● **YOUR TASK**:
Return the listing in full. Keep every word as it stands.

● **ENTRIES PROVIDED**:
Lemma Qnat_pos (w : nat) : (0 < w)%nat -> ~ (Qnat w == 0)%Q.
Proof.
  intros Hw E.
  assert (Hlt : (Qnat 0 < Qnat w)%Q) by (apply Qnat_lt; exact Hw).
  rewrite E in Hlt. exact (Qlt_irrefl _ Hlt).
Qed.

(* ================================================================= *)
(** ** The export trimmer *)

Lemma nth_error_flat_map_chunk {A B : Type} (f : A -> list B) (n : nat) :
  (forall a, length (f a) = n) ->
  forall l i k, (k < n)%nat ->
    nth_error (flat_map f l) (i * n + k) =
    match nth_error l i with
    | Some a => nth_error (f a) k
    | None => None
    end.
Proof.
  intros Hlen l; induction l as [|a l IH]; intros i k Hk.
  - destruct i; simpl; [destruct k|]; reflexivity || (destruct (_ + _)%nat; reflexivity).
  - destruct i as [|i]; simpl.
    + rewrite nth_error_app1 by (rewrite Hlen; exact Hk). reflexivity.
    + rewrite nth_error_app2 by (rewrite Hlen; lia).
      rewrite Hlen.
      replace (n + i * n + k - n)%nat with (i * n + k)%nat by lia.
      apply IH; exact Hk.
Qed.

Lemma getImageData_alpha (c : Bitmap) (X Y : nat) :
  (X < canvas_width c)%nat -> (Y < canvas_height c)%nat ->
  nth_error (getImageData c) (Y * canvas_width c * 4 + X * 4 + 3)
  = Some (alpha (pix c X Y)).
Proof.
  intros HX HY. unfold getImageData.
  set (w := canvas_width c) in *.
  replace (Y * w * 4 + X * 4 + 3)%nat with ((Y * w + X) * 4 + 3)%nat by lia.
  rewrite (nth_error_flat_map_chunk _ 4%nat) by (reflexivity || lia).
  assert (Hi : (Y * w + X < w * canvas_height c)%nat) by nia.
  rewrite nth_error_seq. 
  destruct (Nat.ltb_spec (Y * w + X) (w * canvas_height c)); [|lia].
  simpl.
  replace ((Y * w + X) mod w)%nat with X.
  2:{ rewrite Nat.add_comm, Nat.Div0.mod_add. symmetry; apply Nat.mod_small; lia. }
  replace ((Y * w + X) / w)%nat with Y.
  2:{ rewrite Nat.add_comm, Nat.div_add by lia.
      rewrite Nat.div_small by lia. reflexivity. }
  reflexivity.
Qed.

Lemma rowHasInkFrom_true (img : list Z) (rs n x : nat) :
  rowHasInkFrom img rs n x = true <->
  exists j, (x <= j < x + n)%nat /\ nonzero_at img (rs + j * 4 + 3) = true.
Proof.
  revert x; induction n as [|n IH]; intros x; simpl.
  - split; [discriminate | intros [j [Hj _]]; lia].
  - destruct (nonzero_at img (rs + x * 4 + 3)) eqn:E.
    + split; [intros _; exists x; split; [lia | exact E] | reflexivity].
    + rewrite IH. split; intros [j [Hj Hnz]]; exists j; split; try exact Hnz.
      * lia.
      * destruct (Nat.eq_dec j x) as [->|]; [congruence | lia].
Qed.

● **EXERCISE OUTPUT**:
Lemma Qnat_pos (w : nat) : (0 < w)%nat -> ~ (Qnat w == 0)%Q.
Proof.
  intros Hw E.
  assert (Hlt : (Qnat 0 < Qnat w)%Q) by (apply Qnat_lt; exact Hw).
  rewrite E in Hlt. exact (Qlt_irrefl _ Hlt).
Qed.

(* ================================================================= *)
(** ** The export trimmer *)

Lemma nth_error_flat_map_chunk {A B : Type} (f : A -> list B) (n : nat) :
  (forall a, length (f a) = n) ->
  forall l i k, (k < n)%nat ->
    nth_error (flat_map f l) (i * n + k) =
    match nth_error l i with
    | Some a => nth_error (f a) k
    | None => None
    end.
Proof.
  intros Hlen l; induction l as [|a l IH]; intros i k Hk.
  - destruct i; simpl; [destruct k|]; reflexivity || (destruct (_ + _)%nat; reflexivity).
  - destruct i as [|i]; simpl.
    + rewrite nth_error_app1 by (rewrite Hlen; exact Hk). reflexivity.
    + rewrite nth_error_app2 by (rewrite Hlen; lia).
      rewrite Hlen.
      replace (n + i * n + k - n)%nat with (i * n + k)%nat by lia.
      apply IH; exact Hk.
Qed.

Lemma getImageData_alpha (c : Bitmap) (X Y : nat) :
  (X < canvas_width c)%nat -> (Y < canvas_height c)%nat ->
  nth_error (getImageData c) (Y * canvas_width c * 4 + X * 4 + 3)
  = Some (alpha (pix c X Y)).
Proof.
  intros HX HY. unfold getImageData.
  set (w := canvas_width c) in *.
  replace (Y * w * 4 + X * 4 + 3)%nat with ((Y * w + X) * 4 + 3)%nat by lia.
  rewrite (nth_error_flat_map_chunk _ 4%nat) by (reflexivity || lia).
  assert (Hi : (Y * w + X < w * canvas_height c)%nat) by nia.
  rewrite nth_error_seq. 
  destruct (Nat.ltb_spec (Y * w + X) (w * canvas_height c)); [|lia].
  simpl.
  replace ((Y * w + X) mod w)%nat with X.
  2:{ rewrite Nat.add_comm, Nat.Div0.mod_add. symmetry; apply Nat.mod_small; lia. }
  replace ((Y * w + X) / w)%nat with Y.
  2:{ rewrite Nat.add_comm, Nat.div_add by lia.
      rewrite Nat.div_small by lia. reflexivity. }
  reflexivity.
Qed.

Lemma rowHasInkFrom_true (img : list Z) (rs n x : nat) :
  rowHasInkFrom img rs n x = true <->
  exists j, (x <= j < x + n)%nat /\ nonzero_at img (rs + j * 4 + 3) = true.
Proof.
  revert x; induction n as [|n IH]; intros x; simpl.
  - split; [discriminate | intros [j [Hj _]]; lia].
  - destruct (nonzero_at img (rs + x * 4 + 3)) eqn:E.
    + split; [intros _; exists x; split; [lia | exact E] | reflexivity].
    + rewrite IH. split; intros [j [Hj Hnz]]; exists j; split; try exact Hnz.
      * lia.
      * destruct (Nat.eq_dec j x) as [->|]; [congruence | lia].
Qed.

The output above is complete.